The Sun, for long regarded as one of the most influential media outlets in Britain, saw its online digital audience fall from 27.8 million users in 2022 to 23.8 million last year, and its combined digital and print reach go from 30.7 million users to 27.2 million.

This means that during the last five years, the cost of lawsuits, several of which are still ongoing, and dwindling readership means that The Sun's losses have reached 515 million pounds.

In addition to the newspaper's losses, News Corp's radio and television arm recorded losses of nearly 54 million pounds, mainly as a result of poor viewing figures for its news channel TalkTV, which was launched less than two years ago amid a blaze of publicity but which is soon to switch to being an online-only outlet.

There was some consolation, however, from the broadsheets The Times and Sunday Times, whose owner, Times Media Ltd, is part of the Murdoch empire and that reported profits of just under 61 million pounds, fuelled by a rise in subscribers paying for paywall articles.
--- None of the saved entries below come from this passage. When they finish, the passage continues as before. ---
(* ===== verification/Atoms.v ===== *)
(** Atoms (quickjs.c): the table that interns the property names and symbols of the
    engine, with its hash chains, its list of free entries and the reference counts:
    definitions.

    A string object is named by its address; [strings] is the heap of the string
    objects, atoms and plain strings alike, so that a string that becomes an atom is
    one object.  [atom_array] holds either the address of an atom or, tagged in the
    low bit of the pointer, the index of the next free entry.  An [int] that
    overflows is [Undefined]. *)
From Stdlib Require Import ZArith Lia String.
From S2P Require Import Prelude Cutils BigIntString JSString.
From stdpp Require Import base tactics list gmap numbers strings.

Open Scope Z_scope.

Notation ptr := positive.

Definition JS_ATOM_NULL : Z := 0.
Definition JS_ATOM_TYPE_STRING : Z := 1.
Definition JS_ATOM_TYPE_GLOBAL_SYMBOL : Z := 2.
Definition JS_ATOM_TYPE_SYMBOL : Z := 3.
Definition JS_ATOM_TYPE_PRIVATE : Z := 4.

Definition JS_ATOM_HASH_MASK : Z := Z.shiftl 1 30 - 1.
Definition JS_ATOM_HASH_PRIVATE : Z := JS_ATOM_HASH_MASK.

Definition JS_ATOM_TAG_INT : Z := Z.shiftl 1 31.
Definition JS_ATOM_MAX_INT : Z := JS_ATOM_TAG_INT - 1.
Definition JS_ATOM_MAX : Z := Z.shiftl 1 30 - 1.

Definition JS_ATOM_COUNT_RESIZE (n : Z) : Z := n * 2.

(** The object behind a [JSString *]: [str_of] is its width and its units. *)
Record string_object : Type := MkStr {
  str_of : JSString;
  str_rc : Z;
  hash : Z;
  atom_type : Z;
  hash_next : Z
}.

Inductive atom_slot : Type :=
| SFree (next : Z)
| SAtom (p : ptr).

#[export] Instance atom_slot_eq_dec : EqDecision atom_slot.
Proof. solve_decision. Defined.

(** The fields of [JSRuntime] that hold the atoms, and the string heap. *)
Record JSAtoms : Type := MkAtoms {
  strings : gmap ptr string_object;
  atom_hash_size : Z;
  atom_count : Z;
  atom_size : Z;
  atom_count_resize : Z;
  atom_hash : list Z;
  atom_array : list atom_slot;
  atom_free_index : Z
}.

(** The predefined atoms (quickjs-atom.h), in the order of their indices. *)
Definition js_atom_init : list string :=
  ["null"; "false"; "true"; "if"; "else"; "return"; "var"; "this"; "delete"; "void"; "typeof";
   "new"; "in"; "instanceof"; "do"; "while"; "for"; "break"; "continue"; "switch"; "case";
   "default"; "throw"; "try"; "catch"; "finally"; "function"; "debugger"; "with"; "class"; "const";
   "enum"; "export"; "extends"; "import"; "super"; "implements"; "interface"; "let"; "package";
   "private"; "protected"; "public"; "static"; "yield"; "await"; ""; "keys"; "size"; "length";
   "fileName"; "lineNumber"; "columnNumber"; "message"; "cause"; "errors"; "stack"; "name";
   "toString"; "toLocaleString"; "valueOf"; "eval"; "prototype"; "constructor"; "configurable";
   "writable"; "enumerable"; "value"; "get"; "set"; "of"; "__proto__"; "undefined"; "number";
   "boolean"; "string"; "object"; "symbol"; "integer"; "unknown"; "arguments"; "callee"; "caller";
   "<eval>"; "<ret>"; "<var>"; "<arg_var>"; "<with>"; "lastIndex"; "target"; "index"; "input";
   "defineProperties"; "apply"; "join"; "concat"; "split"; "construct"; "getPrototypeOf";
   "setPrototypeOf"; "isExtensible"; "preventExtensions"; "has"; "deleteProperty";
   "defineProperty"; "getOwnPropertyDescriptor"; "ownKeys"; "add"; "done"; "next"; "values";
   "source"; "flags"; "global"; "unicode"; "raw"; "new.target"; "this.active_func";
   "<home_object>"; "<computed_field>"; "<static_computed_field>"; "<class_fields_init>";
   "<brand>"; "#constructor"; "as"; "from"; "meta"; "*default*"; "*"; "Module"; "then"; "resolve";
   "reject"; "promise"; "proxy"; "revoke"; "async"; "exec"; "groups"; "indices"; "status";
   "reason"; "globalThis"; "bigint"; "-0"; "Infinity"; "-Infinity"; "NaN"; "hasIndices";
   "ignoreCase"; "multiline"; "dotAll"; "sticky"; "unicodeSets"; "not-equal"; "timed-out"; "ok";
   "toJSON"; "maxByteLength"; "Object"; "Array"; "Error"; "Number"; "String"; "Boolean"; "Symbol";
   "Arguments"; "Math"; "JSON"; "Date"; "Function"; "GeneratorFunction"; "ForInIterator"; "RegExp";
   "ArrayBuffer"; "SharedArrayBuffer"; "Uint8ClampedArray"; "Int8Array"; "Uint8Array";
   "Int16Array"; "Uint16Array"; "Int32Array"; "Uint32Array"; "BigInt64Array"; "BigUint64Array";
   "Float16Array"; "Float32Array"; "Float64Array"; "DataView"; "BigInt"; "WeakRef";
   "FinalizationRegistry"; "Map"; "Set"; "WeakMap"; "WeakSet"; "Iterator"; "Iterator Helper";
   "Iterator Wrap"; "Map Iterator"; "Set Iterator"; "Array Iterator"; "String Iterator";
   "RegExp String Iterator"; "Generator"; "Proxy"; "Promise"; "PromiseResolveFunction";
   "PromiseRejectFunction"; "AsyncFunction"; "AsyncFunctionResolve"; "AsyncFunctionReject";
   "AsyncGeneratorFunction"; "AsyncGenerator"; "EvalError"; "RangeError"; "ReferenceError";
   "SyntaxError"; "TypeError"; "URIError"; "InternalError"; "AggregateError"; "<brand>";
   "Symbol.toPrimitive"; "Symbol.iterator"; "Symbol.match"; "Symbol.matchAll"; "Symbol.replace";
   "Symbol.search"; "Symbol.split"; "Symbol.toStringTag"; "Symbol.isConcatSpreadable";
   "Symbol.hasInstance"; "Symbol.species"; "Symbol.unscopables"; "Symbol.asyncIterator"]%string.

Definition JS_ATOM_empty_string : Z := 47.
Definition JS_ATOM_Private_brand : Z := 223.
Definition JS_ATOM_Symbol_toPrimitive : Z := 224.
Definition JS_ATOM_END : Z := 237.

Definition atom_get_free (x : atom_slot) : M Z := match x with SFree n => mret n | SAtom _ => undefined end.
Definition atom_is_free (x : atom_slot) : bool := match x with SFree _ => true | SAtom _ => false end.
Definition atom_set_free (v : Z) : atom_slot := SFree v.

Definition __JS_AtomIsConst (v : Z) : bool := swrap 32 v <? JS_ATOM_END.
Definition __JS_AtomIsTaggedInt (v : Z) : bool := negb (Z.land v JS_ATOM_TAG_INT =? 0).
Definition __JS_AtomFromUInt32 (v : Z) : Z := Z.lor v JS_ATOM_TAG_INT.
Definition __JS_AtomToUInt32 (atom : Z) : Z := Z.land atom (2 ^ 32 - 1 - JS_ATOM_TAG_INT).

(** ** The string heap *)

Definition with_strings (rt : JSAtoms) (h : gmap ptr string_object) : JSAtoms :=
  MkAtoms h (atom_hash_size rt) (atom_count rt) (atom_size rt) (atom_count_resize rt) (atom_hash rt) (atom_array rt) (atom_free_index rt).

Definition str_get (rt : JSAtoms) (p : ptr) : M string_object :=
  match strings rt !! p with Some s => mret s | None => undefined end.

Definition set_rc (s : string_object) (n : Z) : string_object := MkStr (str_of s) n (hash s) (atom_type s) (hash_next s).
Definition set_next (s : string_object) (n : Z) : string_object := MkStr (str_of s) (str_rc s) (hash s) (atom_type s) n.
Definition set_atom (s : string_object) (h ty n : Z) : string_object := MkStr (str_of s) (str_rc s) h ty n.

Definition str_set (rt : JSAtoms) (p : ptr) (s : string_object) : JSAtoms := with_strings rt (<[p := s]> (strings rt)).
(** ** Reference counts *)

(** A heap in which only the reference counts of the atoms differ. *)
Lemma core_counts rt chs fr h :
  core rt chs fr ->
  (forall i p s, slot rt i = Some (SAtom p) -> strings rt !! p = Some s -> exists n, h !! p = Some (set_rc s n)) ->
  core (with_strings rt h) chs fr.
Proof.
  intros C H. set (rt' := with_strings rt h).
  assert (Hto : forall i s, obj rt i = Some s -> exists n, obj rt' i = Some (set_rc s n)).
  { intros i s (p & Hp & Hs)%obj_slot. destruct (H i p s Hp Hs) as (n & Hn). exists n. rewrite (slot_obj rt' i p Hp). exact Hn. }
  assert (Hfrom : forall i s', obj rt' i = Some s' -> exists s n, obj rt i = Some s /\ s' = set_rc s n).
  { intros i s' (p & Hp & Hs')%obj_slot. destruct (c_obj _ _ _ C i p Hp) as (s & Hs & _). destruct (H i p s Hp Hs) as (n & Hn).
    exists s, n. split; [rewrite (slot_obj rt i p Hp); exact Hs|]. change (h !! p = Some s') in Hs'. congruence. }
  assert (Hnext : forall x, next rt' x = next rt x).
  { intros x. unfold next. destruct (obj rt x) as [s|] eqn:E; [destruct (Hto x s E) as (n & ->); reflexivity|].
    destruct (obj rt' x) as [s'|] eqn:E'; [destruct (Hfrom x s' E') as (s & n & ? & _); congruence|reflexivity]. }
  pose proof C as []. split; try assumption.
  - intros i p Hp. destruct (c_obj i p Hp) as (s & Hs & Ht). destruct (H i p s Hp Hs) as (n & Hn). exists (set_rc s n). auto.
  - destruct c_null as [E|(s & Hs & Ht)]; [left; exact E|right]. destruct (Hto 0 s Hs) as (n & Hn). exists (set_rc s n). auto.
  - intros i s' (s & n & Hs & ->)%Hfrom. exact (c_sym i s Hs).
  - intros i s' (s & n & Hs & ->)%Hfrom. exact (c_hash i s Hs).
  - intros i j s1' s2' (s1 & n1 & Hs1 & ->)%Hfrom (s2 & n2 & Hs2 & ->)%Hfrom. exact (c_uniq i j s1 s2 Hs1 Hs2).
  - intros j Hj. destruct (c_table j Hj) as (n & Hn & Hc). exists n. split; [exact Hn|]. eapply chain_ext; [exact Hc|]. intros x _. apply Hnext.
  - intros j x Hj Hx. destruct (c_in j x Hj Hx) as (s & Hs & Hh & Hb). destruct (Hto x s Hs) as (n & Hn). exists (set_rc s n). auto.
  - intros x s' (s & n & Hs & ->)%Hfrom. exact (c_all x s Hs).
Qed.

Lemma core_set_rc rt chs fr p s n :
  core rt chs fr -> strings rt !! p = Some s -> core (str_set rt p (set_rc s n)) chs fr.
Proof.
  intros C Hp. apply core_counts; [exact C|]. intros i q sq Hq Hsq. destruct (decide (q = p)) as [->|Hne].
  - exists n. rewrite lookup_insert_eq. congruence.
  - exists (str_rc sq). rewrite lookup_insert_ne by congruence. rewrite Hsq. destruct sq. reflexivity.
Qed.

(** Changing the heap away from the table. *)
Lemma core_other rt chs fr h :
  core rt chs fr -> (forall p, in_table rt p -> h !! p = strings rt !! p) -> core (with_strings rt h) chs fr.
Proof.
  intros C H. apply core_counts; [exact C|]. intros i p s Hp Hs. exists (str_rc s). rewrite H by (exists i; exact Hp). rewrite Hs. destruct s. reflexivity.
Qed.
(* ===== verification/AtomAdd.v ===== *)
(** [__JS_NewAtom] with all its paths, and the predefined atoms.

    Symbols, and the table of the predefined atoms ([JS_InitAtoms]). *)
From Stdlib Require Import ZArith Lia String.
From S2P Require Import Prelude Cutils BigIntString JSString Atoms AtomSpecs AtomRemove AtomOps AtomIntern.
From stdpp Require Import base tactics list gmap numbers strings.

Open Scope Z_scope.

Lemma free_given rt sp text : atoms_ok rt -> given rt (Some sp) text ->
  exists rt' s, js_free_string rt sp = mret rt' /\ strings rt !! sp = Some s /\ dropped rt rt' sp s /\ settles rt rt' (Some sp) (fun _ => 0).
Proof.
  intros Hok (s & Hs & _ & Hl & Hsp). destruct (free_string_spec rt sp s Hok Hs Hl Hsp) as (rt' & E & Hok' & D). exists rt', s.
  split; [exact E|]. split; [exact Hs|]. split; [exact D|]. apply (dropped_settles rt rt' sp s Hok' D Hs). apply Hl.
Qed.

Lemma free_opt_spec rt str text : atoms_ok rt -> given rt str text ->
  exists rt', free_opt rt str = mret rt' /\ settles rt rt' str (fun _ => 0).
Proof.
  intros Hok Hg. destruct str as [sp|].
  - destruct (free_given rt sp text Hok Hg) as (rt' & s & E & _ & _ & H). eauto.
  - exists rt. split; [reflexivity|]. apply grown_settles; [exact Hok|]. apply grow_step; [apply Hok|left; reflexivity].
Qed.

(** The result of adding an atom. *)
Definition added (G : Prop) (rt : JSAtoms) (str : option ptr) (ty h : Z) (text : JSString) (r : JSAtoms * Z) : Prop :=
  settles rt (fst r) str (gained (fst r) (snd r)) /\ (snd r = 0 /\ ~ G \/ fresh_atom rt (fst r) str (snd r) ty h text).

Lemma added_grown G rt rt1 str ty h text r : grown rt rt1 -> added G rt1 str ty h text r -> added G rt str ty h text r.
Proof.
  intros Gr [H1 H2]. split; [exact (settles_grown _ _ _ _ _ Gr H1)|]. destruct H2 as [H2|[F1 F2 F3]]; [left; exact H2|right].
  split; [exact F1|exact F2|]. intros q Hq. apply F3, (g_new _ _ Gr), Hq.
Qed.

Lemma linked_fresh rt rt' p s a ty h str :
  a <> 0 -> linked rt rt' p s a ty h -> (forall q, slot rt a <> Some (SAtom q)) -> fresh_atom rt rt' str a ty h (str_of s).
Proof.
  intros H0 L Hf. destruct (obj_linked _ _ _ _ _ _ _ L) as (s' & Ho & E1 & E2 & E3 & _). split; [exact H0|eauto|]. intros q Hq. destruct (Hf q Hq).
Qed.

Section Add.
Context (G : Prop) (E : exn -> Prop) (rt : JSAtoms) (str : option ptr) (text : JSString) (ty h h1 : Z).
Context (Hok : atoms_ok rt) (Hgiven : given rt str text) (Hty : 1 <= ty <= 3).
Context (Hnew : is_sym ty = false -> h = atom_hash_of (chars text) ty /\ h1 = bucket rt h /\ no_match rt ty text).

(** The string becomes the atom. *)
Lemma add_plain sp s : atom_free_index rt <> 0 -> str = Some sp -> strings rt !! sp = Some s -> str_of s = text -> atom_type s = 0 ->
  gspec G (link_atom rt sp ty h h1) (added G rt str ty h text) E.
Proof.
  intros Hf Hstr Hs Et Ht. rewrite <- Et in Hnew. eapply gspec_mono with (E := E); [exact (link_step G E rt sp s ty h h1 Hok Hf Hs Ht Hty Hnew)| |auto].
  intros [rt' a]. cbn [fst snd]. intros (H0 & L & Hfr). rewrite Hstr. split; cbn [fst snd].
  - exact (linked_settles _ _ _ _ _ _ _ H0 Hs Ht L).
  - right. rewrite <- Et. exact (linked_fresh _ _ _ _ _ _ _ _ H0 L Hfr).
Qed.

(** A new object [p] is ready to become the atom, and the references have been
    settled. *)
Record readied (rt3 : JSAtoms) (p : ptr) : Prop := {
  y_settles : settles rt rt3 str (fun _ => 0);
  y_fresh : strings rt !! p = None;
  y_obj : exists sc, strings rt3 !! p = Some sc /\ str_of sc = text /\ atom_type sc = 0;
  y_free : atom_free_index rt3 <> 0;
  y_hash : atom_hash_size rt3 = atom_hash_size rt;
  y_match : is_sym ty = false -> no_match rt ty text -> no_match rt3 ty text;
  y_slot : forall j q, slot rt j = Some (SAtom q) -> slot rt3 j = Some (SAtom q) \/ str = Some q
}.

Lemma add_object rt3 p : readied rt3 p -> gspec G (link_atom rt3 p ty h h1) (added G rt str ty h text) E.
Proof.
  intros [Hset Hp (sc & Hsc & Et & Ht) Hf Hhs Hnm Hsl].
  eapply gspec_mono with (E := E); [apply (link_step G E rt3 p sc ty h h1 (o_ok _ _ _ _ Hset) Hf Hsc Ht Hty)| |auto].
  - intros Hsym. destruct (Hnew Hsym) as (H1 & H2 & H3). rewrite Et. split; [exact H1|]. split; [unfold bucket in *; rewrite Hhs; exact H2|]. exact (Hnm Hsym H3).
  - intros [rt' a]. cbn [fst snd]. intros (H0 & L & Hfr). split; cbn [fst snd].
    + exact (settles_link _ _ _ _ _ _ _ _ _ Hset Hp L).
    + right. destruct (linked_fresh _ _ _ _ _ _ _ str H0 L Hfr) as [F1 F2 _]. rewrite Et in F2. split; [exact F1|exact F2|]. intros q Hq.
      destruct (Hsl a q Hq) as [Hq3|]; [|assumption]. destruct (Hfr q Hq3).
Qed.

(** The copy of a string that is an atom of another type already. *)
Lemma ready_copy sp s rt2 : str = Some sp -> strings rt !! sp = Some s -> atom_free_index rt <> 0 ->
  rt2 = str_set rt (new_ptr rt) (MkStr text 1 0 0 0) -> atoms_ok rt2 -> grown rt rt2 ->
  exists rt3, js_free_string rt2 sp = mret rt3 /\ readied rt3 (new_ptr rt).
Proof.
  intros Hstr Hs Hf E2 Hok2 Gr. pose proof (given_grown _ _ str text Gr Hgiven) as Hg2. rewrite Hstr in Hg2.
  destruct (free_given rt2 sp text Hok2 Hg2) as (rt3 & s2 & E3 & Hs2 & D & Hset). exists rt3. split; [exact E3|].
  assert (new_ptr rt <> sp) as Hne by (intros E'; pose proof (new_ptr_fresh rt); congruence).
  assert (strings rt2 !! new_ptr rt = Some (MkStr text 1 0 0 0)) as Hp2 by (rewrite E2; apply lookup_insert_eq).
  pose proof Hok2 as [(chs2 & fr2 & C2) _]. split.
  - rewrite Hstr. exact (settles_grown _ _ _ _ _ Gr Hset).
  - apply new_ptr_fresh.
  - destruct (frame_object _ _ _ _ _ (d_frame _ _ _ _ D) Hp2) as (_ & sc & H1 & H2 & H3 & _); [congruence|]. exists sc. auto.
  - apply (d_free _ _ _ _ D). rewrite E2. exact Hf.
  - rewrite (d_hash _ _ _ _ D), E2. reflexivity.
  - intros Hsym Hn. exact (no_match_settles rt2 rt3 (Some sp) ty text Hset (d_slot _ _ _ _ D) Hok2 (no_match_grown _ _ _ _ Gr Hsym Hn)).
  - intros j q Hq. destruct (decide (q = sp)) as [->|Hq']; [right; exact Hstr|left]. apply (g_new _ _ Gr) in Hq.
    destruct (c_obj _ _ _ C2 _ _ Hq) as (sq & Hsq & _). destruct (d_frame _ _ _ _ D q) as [_ Hj]; [rewrite Hsq; eauto|congruence|]. apply Hj. exact Hq.
Qed.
Although the company has consistently denied that The Sun was involved in any form of illegal information-gathering, so far, News UK has settled more than 1,300 phone-hacking claims, and in 2011 one of its best-known brands, the News of the World, a fixture on the British newspaper landscape since 1843, was shut down completely over the affair.

In 2014, the paper's editor, Andy Coulson, who was previously communications director for the Conservative Party and Downing Street's director of communications under former prime minister David Cameron, served five months in prison for his part in a conspiracy to hack phones.

The British arm of Murdoch's company has previously said it hopes that it is approaching what it called the "tail end of litigation" relating to the phone-hacking scandal, but there is still one major case scheduled to come to trial in January next year.

Although another suit in which Prince Harry alleged that the publisher had a secret arrangement with senior members of the royal family has been thrown out, he has been allowed to bring a case against The Sun that will include allegations over the use of private investigators.